▶ [Task to complete]: Take the lines below between the one holding "l) +ᵢ unit_cost (deref (mem s) l))." and the one holding "destruct (admissible_wf 0", inclusive, and copy them exactly. Add nothing.

[Stored records]

(** The completions, in order, of a machine that is free from [clock] on. *)
Equations? round_robin (clock : Z) (queue : list (A * Z)) (coming : list (A * Z * Z)) : list (A * Z)
    by wf (need queue + to_come coming)%nat lt :=
  round_robin clock [] [] := [];
  round_robin clock [] (j :: coming) := round_robin (Z.max clock (arrival j)) [enters j] coming;
  round_robin clock ((x, r) :: queue) coming with decide (r <= slice) => {
    | left _ := (x, clock + r) ::
        round_robin (clock + r) (queue ++ joining (clock + r) coming) (later (clock + r) coming);
    | right _ := round_robin (clock + slice)
        ((queue ++ joining (clock + slice) coming) ++ [(x, r - slice)]) (later (clock + slice) coming) }.
Proof.
  - rewrite need_cons, to_come_cons. cbn [enters snd need sum_list_with]. lia.
  - rewrite need_cons, need_app. pose proof (join_need (clock + r) coming). cbn [snd]. lia.
  - rewrite need_cons, !need_app, need_cons. pose proof (join_need (clock + slice) coming). cbn [snd need sum_list_with].
    unfold slice in *. lia.
Qed.

(** *** Slices in units of time *)

(** The head [x] has [k] units of its quantum left. *)
Definition serve (k clock : Z) (x : A) (r : Z) (queue : list (A * Z)) (coming : list (A * Z * Z)) : list (A * Z) :=
  if decide (r <= k) then
    (x, clock + r) :: round_robin (clock + r) (queue ++ joining (clock + r) coming) (later (clock + r) coming)
  else round_robin (clock + k) ((queue ++ joining (clock + k) coming) ++ [(x, r - k)]) (later (clock + k) coming).

Lemma round_robin_serve clock x r queue coming :
  round_robin clock ((x, r) :: queue) coming = serve slice clock x r queue coming.
Proof. unfold serve. simp round_robin. by destruct (decide (r <= slice)). Qed.

Lemma round_robin_jump clock j coming :
  round_robin clock [] (j :: coming) = round_robin (Z.max clock (arrival j)) [enters j] coming.
Proof. by simp round_robin. Qed.

Definition by_arrival : list (A * Z * Z) -> Prop := StronglySorted (fun i j => arrival i <= arrival j).

(** In the order of arrival the jobs before [t] are the first ones. *)
Lemma later_later t now coming : t <= now -> later now (later t coming) = later now coming.
Proof. intros Ht. unfold later. rewrite list_filter_filter. apply filter_ext_elem. intros j _. lia. Qed.

Lemma joining_all now coming : (forall j, j ∈ coming -> now <= arrival j) ->
  joining now coming = [] /\ later now coming = coming.
Proof.
  intros Hn. unfold joining, later. split; [|by apply filter_keep].
  rewrite (filter_ext_elem _ (fun _ => False)); [by clear; induction coming|]. intros j Hj%Hn. split; [lia|done].
Qed.
(** What a tick does to the CPU time received and to the virtual runtime. *)
Lemma tick_vruntime s s' l : reachable s -> currentTime s < max_int -> executeTimeUnit s = Some s' ->
  l ∈ processes s ->
  (served (deref (mem s') l) = served (deref (mem s) l) /\ VRuntime (deref (mem s') l) = VRuntime (deref (mem s) l)) \/
  (served (deref (mem s') l) = served (deref (mem s) l) + 1 /\
   VRuntime (deref (mem s') l) = VRuntime (deref (mem s) l) +ᵢ unit_cost (deref (mem s) l)).
Proof.
  intros Hr Ht E Hl. destruct (reachable_wf _ Hr) as [_ Ht0].
  destruct (tick_field VRuntime s s' Hr Ht E) as (s1 & _ & [Hwf1 F1] & T & V1 & Hcase). unfold served.
  destruct (config_eq_inv _ _ (tk_config _ _ T l)) as (_ & _ & _ & -> & _).
  destruct (currentProcess s1) as [c|] eqn:Hc.
  2:{ destruct Hcase as [I V]. left. rewrite (id_remaining _ _ I). split; [done|apply V]. }
  destruct Hcase as (R & p & Ex & Hp & Ho).
  destruct (decide (l = c)) as [->|Hne]; [right|left; rewrite (rn_others _ _ _ R l Hne); split; [done|by apply Ho]].
  rewrite (rn_remaining _ _ _ R). split; [lia|].
  pose proof (proj1 (wf_cur _ _ _ _ _ _ (proj1 Hwf1) c) Hc) as [Hcp _].
  pose proof (wf_procs _ _ _ _ _ _ (proj1 Hwf1) c Hcp) as Hpc. pose proof (pw_config _ _ Hpc) as Hco.
  pose proof (co_weight _ Hco). pose proof (co_burst _ Hco). pose proof (pw_remaining _ _ Hpc).
  pose proof (rn_positive _ _ _ R). pose proof (fr_remaining _ _ F1 c).
  destruct (Execute_tick (currentTime s) (deref (mem s1) c))
    as (p' & Ex' & _ & _ & _ & _ & _ & _ & _ & _ & HV & _); [lia|lia|lia|].
  rewrite Ex in Ex'. injection Ex' as <-. rewrite Hp, HV, (V1 c), unit_cost_code by done.
  by rewrite (unit_cost_config _ _ (fr_config _ _ F1 c)).
Qed.

(** The virtual runtime is the CPU time received, at the cost of the process. *)
Lemma vruntime_served s : reachable s -> forall l, l ∈ processes s ->
  VRuntime (deref (mem s) l) = wrap64 (served (deref (mem s) l) * unit_cost (deref (mem s) l)).
Proof.
  induction 1 as [sched Hok|p s Hr IH Hp|v s _ IH|b s _ IH|v s _ IH|s s' Hr IH Ht E|s Hr IH]; try done.
  - intros l. rewrite AddProcess_procs, elem_of_app, list_elem_of_singleton, AddProcess_mem, deref_app.
    case_decide as Hl; [intros _|intros [?|?]; [by apply IH|done]].
    destruct (admissible_wf 0 _ Hp) as (_ & _ & Hs). rewrite Hs. destruct Hp as [_ Hp].
    rewrite <-Hp, resetProcess_eq. done.
  - destruct (reachable_tick s Hr Ht) as (s2 & E2 & _ & T). rewrite E in E2. injection E2 as <-.
    intros l. rewrite (tk_procs _ _ T), (unit_cost_config _ _ (tk_config _ _ T l)). intros Hl.
    destruct (tick_vruntime s s' l Hr Ht E Hl) as [[-> ->]|[-> ->]]; [by apply IH|].
    rewrite (IH l Hl), wrap64_add_l. f_equal. lia.
  - destruct (reachable_wf _ Hr) as [Hwf _]. rewrite (resetState_eq _ _ Hwf). cbn [processes mem].
    intros l Hl. rewrite deref_map_reset by (by apply (wf_dom _ _ _ _ _ _ (proj1 Hwf))).
    rewrite resetProcess_eq. unfold served. cbn [VRuntime BurstTime RemainingTime]. by rewrite Z.sub_diag.
Qed.

(** It does not overflow in the first [2^43] time units. *)
Lemma vruntime_exact s l : reachable s -> l ∈ processes s -> currentTime s < 2 ^ 43 ->
  VRuntime (deref (mem s) l) = served (deref (mem s) l) * unit_cost (deref (mem s) l) /\
  0 <= served (deref (mem s) l) <= currentTime s /\ 0 <= unit_cost (deref (mem s) l) <= 2 ^ 20.
Proof.
  intros Hr Hl Ht. destruct (reachable_wf _ Hr) as [[Hwf _] Ht0]. pose proof (wf_procs _ _ _ _ _ _ Hwf l Hl) as Hp.
  pose proof (unit_cost_range _ (co_weight _ (pw_config _ _ Hp))) as Hu. pose proof (pw_remaining _ _ Hp).
  assert (Hs : 0 <= served (deref (mem s) l) <= currentTime s).
  { unfold served. destruct (decide (State (deref (mem s) l) = StateNew)) as [Hn|Hn].
    - rewrite (pw_new _ _ Hp Hn). lia.
    - pose proof (pw_arrived _ _ Hp Hn). pose proof (co_arrival _ (pw_config _ _ Hp)). lia. }
  split; [|done]. rewrite (vruntime_served s Hr l Hl). apply wrap64_small. unfold in_int, min_int, max_int.
  assert (served (deref (mem s) l) * unit_cost (deref (mem s) l) <= (2 ^ 43 - 1) * 2 ^ 20)
    by (apply Z.mul_le_mono_nonneg; lia).
  nia.
Qed.
End vruntime.

(** ** The decision of CFS *)

(** The process on the CPU may lead by the granule of the preemption test. *)
Definition cfs_mark (s : CFS.CFSScheduler) (h : heap) (_ : Z) (l : loc) : Z :=
  Z.min (VRuntime (deref h l))
        (VRuntime (deref h l) -ᵢ ((CFS.minGranularity s *ᵢ VRuntimeScale) /ᵢ Weight (deref h l))).

#[export] Instance CFS_runs_best :
  RunsBest CFS.CFSScheduler (fun _ => True) cfs_mark (fun _ h _ l => VRuntime (deref h l)).
Proof.
  split.
  - intros s h q t l s' _ _ E. pose proof (CFS_selects s h q t) as Hs.
    destruct q as [|y q]; [by rewrite Hs in E|]. destruct Hs as (r & Er & Hmin).
    rewrite Er in E. injection E as -> <-. split; [|done].
    intros x Hx. pose proof (lex_head _ _ _ _ (first_min_le _ _ _ x Hmin Hx)). unfold cfs_mark. lia.
  - intros s h c q t x _ Hp Hx Hpid. cbn in Hp. destruct q as [|y q]; [by apply elem_of_nil in Hx|].
    cbn [length Nat.eqb] in Hp. unfold idiv_checked in Hp. destruct (Weight (deref h c) =? 0); [done|].
    cbn [mbind option_bind] in Hp. injection Hp as Hp. apply Z.ltb_ge in Hp. unfold cfs_mark.
    set (m := VRuntime (deref h c) -ᵢ _) in *.
    destruct (Z.le_gt_cases m (VRuntime (deref h x))) as [|Hgt]; [lia|exfalso].
    assert (CFS.minOther h c (y :: q) < m); [|lia].
    apply minOther_lt; [apply wrap64_range|]. by exists x.
  - intros s h t l st x. unfold cfs_mark.
    rewrite (upd_state VRuntime), (upd_state Weight) by done. done.
Qed.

▶ [Written answer]:
   VRuntime (deref (mem s') l) = VRuntime (deref (mem s) l) +ᵢ unit_cost (deref (mem s) l)).
Proof.
  intros Hr Ht E Hl. destruct (reachable_wf _ Hr) as [_ Ht0].
  destruct (tick_field VRuntime s s' Hr Ht E) as (s1 & _ & [Hwf1 F1] & T & V1 & Hcase). unfold served.
  destruct (config_eq_inv _ _ (tk_config _ _ T l)) as (_ & _ & _ & -> & _).
  destruct (currentProcess s1) as [c|] eqn:Hc.
  2:{ destruct Hcase as [I V]. left. rewrite (id_remaining _ _ I). split; [done|apply V]. }
  destruct Hcase as (R & p & Ex & Hp & Ho).
  destruct (decide (l = c)) as [->|Hne]; [right|left; rewrite (rn_others _ _ _ R l Hne); split; [done|by apply Ho]].
  rewrite (rn_remaining _ _ _ R). split; [lia|].
  pose proof (proj1 (wf_cur _ _ _ _ _ _ (proj1 Hwf1) c) Hc) as [Hcp _].
  pose proof (wf_procs _ _ _ _ _ _ (proj1 Hwf1) c Hcp) as Hpc. pose proof (pw_config _ _ Hpc) as Hco.
  pose proof (co_weight _ Hco). pose proof (co_burst _ Hco). pose proof (pw_remaining _ _ Hpc).
  pose proof (rn_positive _ _ _ R). pose proof (fr_remaining _ _ F1 c).
  destruct (Execute_tick (currentTime s) (deref (mem s1) c))
    as (p' & Ex' & _ & _ & _ & _ & _ & _ & _ & _ & HV & _); [lia|lia|lia|].
  rewrite Ex in Ex'. injection Ex' as <-. rewrite Hp, HV, (V1 c), unit_cost_code by done.
  by rewrite (unit_cost_config _ _ (fr_config _ _ F1 c)).
Qed.

(** The virtual runtime is the CPU time received, at the cost of the process. *)
Lemma vruntime_served s : reachable s -> forall l, l ∈ processes s ->
  VRuntime (deref (mem s) l) = wrap64 (served (deref (mem s) l) * unit_cost (deref (mem s) l)).
Proof.
  induction 1 as [sched Hok|p s Hr IH Hp|v s _ IH|b s _ IH|v s _ IH|s s' Hr IH Ht E|s Hr IH]; try done.
  - intros l. rewrite AddProcess_procs, elem_of_app, list_elem_of_singleton, AddProcess_mem, deref_app.
    case_decide as Hl; [intros _|intros [?|?]; [by apply IH|done]].
    destruct (admissible_wf 0 _ Hp) as (_ & _ & Hs). rewrite Hs. destruct Hp as [_ Hp].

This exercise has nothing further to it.